Yesterday, as expected, the Senate passed a bill that would restore unemployment benefits to 2.8 million “long-term unemployed” workers, according to the Washington Post.  The House is expected to vote down the bill, according to the New York Times.

On April 1st, New York City’s paid sick leave law began to take effect, as the New York Times reports.  Despite controversy when the law was passed, the implementation this month has gone smoothly—so smoothly that many haven’t noticed, according the Times.  Under the law, which we’ve covered before, companies with five or more employees must provide at least five paid sick days for employees to care for themselves or their relatives.

On Monday evening, the Maryland legislature voted to raise the state minimum wage, according to the Washington Post.  With the minimum wage increase, Maryland became the second state (after Connecticut) to increase the minimum wage to President Obama’s proposed $10.10.  Lawmakers had been negotiating over the minimum wage increase for the past several weeks, as we previously covered.  The General Assembly celebrated the end of the legislative session with “traditional bursts of confetti” at midnight, according to the Post.

The NCAA President Mark Emmert announced strong opposition collegiate athlete unions on Monday, according to the Wall Street Journal.  In his annual address at the Final Four, he argued that unions are a “grossly inappropriate solution” that would “blow up everything about the collegiate model of athletics.” At the same time, the NCAA is considering major reforms in response to criticism, as we reported on yesterday.

The New York Times reports that Metropolitan Opera and the sixteen unions representing its performers and workers are preparing for a lockout.  We previously covered the Met’s ongoing, contentious, labor negotiations.  The current contract expires in July.

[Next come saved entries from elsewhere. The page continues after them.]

(* ===== verification/Octets.v ===== *)
(** * Integers as octet strings

    The little- and big-endian values of a buffer and the octets of a number,
    with the lemmas the counter mode, the message lengths of the digests, the
    padding routines and the multi-precision integers share. *)

From S2P Require Import Prelude.
Open Scope Z_scope.
Open Scope c_scope.

(** Value of a buffer, least significant octet first, and last. *)
Fixpoint le_val (l : list Z) : Z :=
  match l with
  | [] => 0
  | b :: l => b + 256 * le_val l
  end.
Definition be_val (l : list Z) : Z := le_val (rev l).

(** The [n] low octets of a number. *)
Fixpoint le_bytes (n : nat) (v : Z) : list Z :=
  match n with
  | O => []
  | S n => v mod 256 :: le_bytes n (v / 256)
  end.
Definition be_bytes (n : nat) (v : Z) : list Z := rev (le_bytes n v).

Lemma length_le_bytes n v : length (le_bytes n v) = n.
Proof. revert v. induction n as [|n IH]; intros v; [done|]. simpl. by rewrite IH. Qed.
Lemma length_be_bytes n v : length (be_bytes n v) = n.
Proof. unfold be_bytes. by rewrite length_rev, length_le_bytes. Qed.

Lemma bytes_le_bytes n v : bytes (le_bytes n v).
Proof.
  revert v. induction n as [|n IH]; intros v; constructor; [|done].
  unfold is_byte. apply Z.mod_pos_bound. lia.
Qed.
Lemma bytes_be_bytes n v : bytes (be_bytes n v).
Proof. apply Forall_rev, bytes_le_bytes. Qed.

#[export] Hint Resolve bytes_le_bytes bytes_be_bytes : bufs.

Lemma pow256_succ n : 256 ^ Z.of_nat (S n) = 256 * 256 ^ Z.of_nat n.
Proof. rewrite Nat2Z.inj_succ, Z.pow_succ_r by lia. done. Qed.

Lemma pow256_pos n : 0 < 256 ^ Z.of_nat n.
Proof. apply Z.pow_pos_nonneg; lia. Qed.

Lemma le_val_range l : bytes l -> 0 <= le_val l < 256 ^ Z.of_nat (length l).
Proof.
  induction 1 as [|b l Hb Hl IH]; [simpl; lia|].
  cbn [le_val length]. rewrite pow256_succ. unfold is_byte in Hb. lia.
Qed.

Lemma be_val_range l : bytes l -> 0 <= be_val l < 256 ^ Z.of_nat (length l).
Proof. intros H. unfold be_val. rewrite <- length_rev. by apply le_val_range, Forall_rev. Qed.

Lemma le_val_app a b : le_val (a ++ b) = le_val a + 256 ^ Z.of_nat (length a) * le_val b.
Proof.
  induction a as [|x a IH]; [by rewrite Z.mul_1_l|].
  cbn [app le_val length]. rewrite IH, pow256_succ. ring.
Qed.

Lemma be_val_app a b : be_val (a ++ b) = be_val b + 256 ^ Z.of_nat (length b) * be_val a.
Proof. unfold be_val. by rewrite rev_app_distr, le_val_app, length_rev. Qed.

Lemma be_val_cons x l : be_val (x :: l) = be_val l + 256 ^ Z.of_nat (length l) * x.
Proof. change (x :: l) with ([x] ++ l). rewrite be_val_app. f_equal. f_equal. unfold be_val. simpl. lia. Qed.

(** The octets of the value of a buffer are the buffer. *)
Lemma le_bytes_val l : bytes l -> le_bytes (length l) (le_val l) = l.
Proof.
  induction 1 as [|b l Hb Hl IH]; [done|]. cbn [length le_val le_bytes].
  unfold is_byte in Hb. replace (b + 256 * le_val l) with (b + le_val l * 256) by ring.
  rewrite Z.mod_add, Z.div_add, Z.mod_small, Z.div_small, Z.add_0_l by lia. by rewrite IH.
Qed.

Lemma be_bytes_val l : bytes l -> be_bytes (length l) (be_val l) = l.
Proof.
  intros H. unfold be_bytes, be_val. rewrite <- (length_rev l), le_bytes_val by by apply Forall_rev.
  apply rev_involutive.
Qed.

(** The value of the octets of a number is the number modulo [256^n]. *)
Lemma le_val_bytes n v : le_val (le_bytes n v) = v mod 256 ^ Z.of_nat n.
Proof.
  revert v. induction n as [|n IH]; intros v; [by rewrite Z.mod_1_r|].
  cbn [le_bytes le_val]. rewrite IH, pow256_succ. pose proof (pow256_pos n).
  rewrite Z.rem_mul_r by lia. done.
Qed.
Lemma be_val_bytes n v : be_val (be_bytes n v) = v mod 256 ^ Z.of_nat n.
Proof. unfold be_val, be_bytes. by rewrite rev_involutive, le_val_bytes. Qed.

Lemma le_bytes_mod n v : le_bytes n (v mod 256 ^ Z.of_nat n) = le_bytes n v.
Proof.
  rewrite <- le_val_bytes. rewrite <- (length_le_bytes n v) at 1. apply le_bytes_val, bytes_le_bytes.
Qed.
Lemma be_bytes_mod n v : be_bytes n (v mod 256 ^ Z.of_nat n) = be_bytes n v.
Proof. unfold be_bytes. by rewrite le_bytes_mod. Qed.

Lemma le_val_inj a b : bytes a -> bytes b -> length a = length b -> le_val a = le_val b -> a = b.
Proof. intros Ha Hb Hl Hv. by rewrite <- (le_bytes_val a), <- (le_bytes_val b), Hl, Hv. Qed.
Lemma be_val_inj a b : bytes a -> bytes b -> length a = length b -> be_val a = be_val b -> a = b.
Proof. intros Ha Hb Hl Hv. by rewrite <- (be_bytes_val a), <- (be_bytes_val b), Hl, Hv. Qed.

Lemma le_val_replicate_0 n : le_val (replicate n 0) = 0.
Proof. induction n as [|n IH]; [done|]. simpl. by rewrite IH. Qed.

Lemma le_bytes_app n m v : le_bytes (n + m) v = le_bytes n v ++ le_bytes m (v / 256 ^ Z.of_nat n).
Proof.
  revert v. induction n as [|n IH]; intros v; [by rewrite Z.div_1_r|].
  cbn [Nat.add le_bytes app]. rewrite IH, pow256_succ. pose proof (pow256_pos n).
  by rewrite Z.div_div by lia.
Qed.

(** Octet [k] of a number. *)
Lemma le_bytes_nth n v k : (k < n)%nat -> nth k (le_bytes n v) 0 = (v / 256 ^ Z.of_nat k) mod 256.
Proof.
  revert v k. induction n as [|n IH]; intros v k Hk; [lia|].
  destruct k as [|k]; [by rewrite Z.div_1_r|]. cbn [le_bytes nth].
  rewrite IH, pow256_succ by lia. pose proof (pow256_pos k). by rewrite Z.div_div by lia.
Qed.

(** ** Loops over a buffer *)

Lemma upd_middle (a l : list Z) x v :
  upd (a ++ x :: l) (Z.of_nat (length a)) v = (a ++ [v]) ++ l.
Proof.
  unfold upd. rewrite Nat2Z.id, insert_app_r_alt, Nat.sub_diag, <- app_assoc by lia. done.
Qed.

Lemma rd_middle (a l : list Z) x : (a ++ x :: l).[Z.of_nat (length a)] = x.
Proof. unfold rd. rewrite Nat2Z.id, app_nth2, Nat.sub_diag by lia. done. Qed.

(** [for_up] with the index shifted. *)
Lemma for_up_shift {S} k n i (f : Z -> S -> S) s :
  for_up n i (fun j => f (k + j)) s = for_up n (k + i) f s.
Proof.
  revert i s. induction n as [|n IH]; intros i s; [done|]. cbn [for_up].
  rewrite IH. f_equal. lia.
Qed.

Lemma for_up_ext {S} n i (f g : Z -> S -> S) s :
  (forall j s, f j s = g j s) -> for_up n i f s = for_up n i g s.
Proof.
  intros H. revert i s. induction n as [|n IH]; intros i s; [done|]. cbn [for_up]. by rewrite H, IH.
Qed.

(** Filling the middle part of a buffer. *)
Lemma for_up_fill (c : Z) a b l :
  for_up (length b) (Z.of_nat (length a)) (fun i o => upd o i c) (a ++ b ++ l)
  = a ++ replicate (length b) c ++ l.
Proof.
  revert a. induction b as [|x b IH]; intros a; [done|]. cbn [length for_up app].
  rewrite upd_middle. replace (Z.of_nat (length a) + 1) with (Z.of_nat (length (a ++ [c])))
    by (rewrite length_app; simpl; lia).
  rewrite IH, <- app_assoc. done.
Qed.

(** An accumulator of error bits stays 0 exactly when every term is 0. *)
Lemma or_loop_zero (f : Z -> Z) n : forall i bad,
  (forall j, i <= j < i + Z.of_nat n -> is_byte (f j)) -> is_byte bad ->
  for_up n i (fun j bad => to_u8 (Z.lor bad (f j))) bad = 0
  <-> bad = 0 /\ forall j, i <= j < i + Z.of_nat n -> f j = 0.
Proof.
  induction n as [|n IH]; intros i bad Hf Hb; cbn [for_up].
  { split; [intros ->; split; [done|lia]|by intros [-> _]]. }
  assert (is_byte (f i)) as Hi by (apply Hf; lia).
  assert (is_byte (Z.lor bad (f i))) as Hor by by apply (lor_range 8).
  rewrite to_u8_id, IH by (done || (intros; apply Hf; lia)).
  rewrite Z.lor_eq_0_iff. split.
  - intros [[-> H0] H]. split; [done|]. intros j Hj.
    destruct (Z.eq_dec j i) as [->|]; [done|]. apply H. lia.
  - intros [-> H]. split; [split; [done|apply H; lia]|]. intros j Hj. apply H. lia.
Qed.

In immigration news, the New York Times reports that two-thirds of deportations involve people who had no criminal record or only minor infractions such as traffic violations.  The Los Angeles Times reports that some republican leaders might be softening their stance on immigration reform: Former Florida Governor Jeb Bush said in a speech that Republicans need to “get beyond the harsh rhetoric” on immigration reform.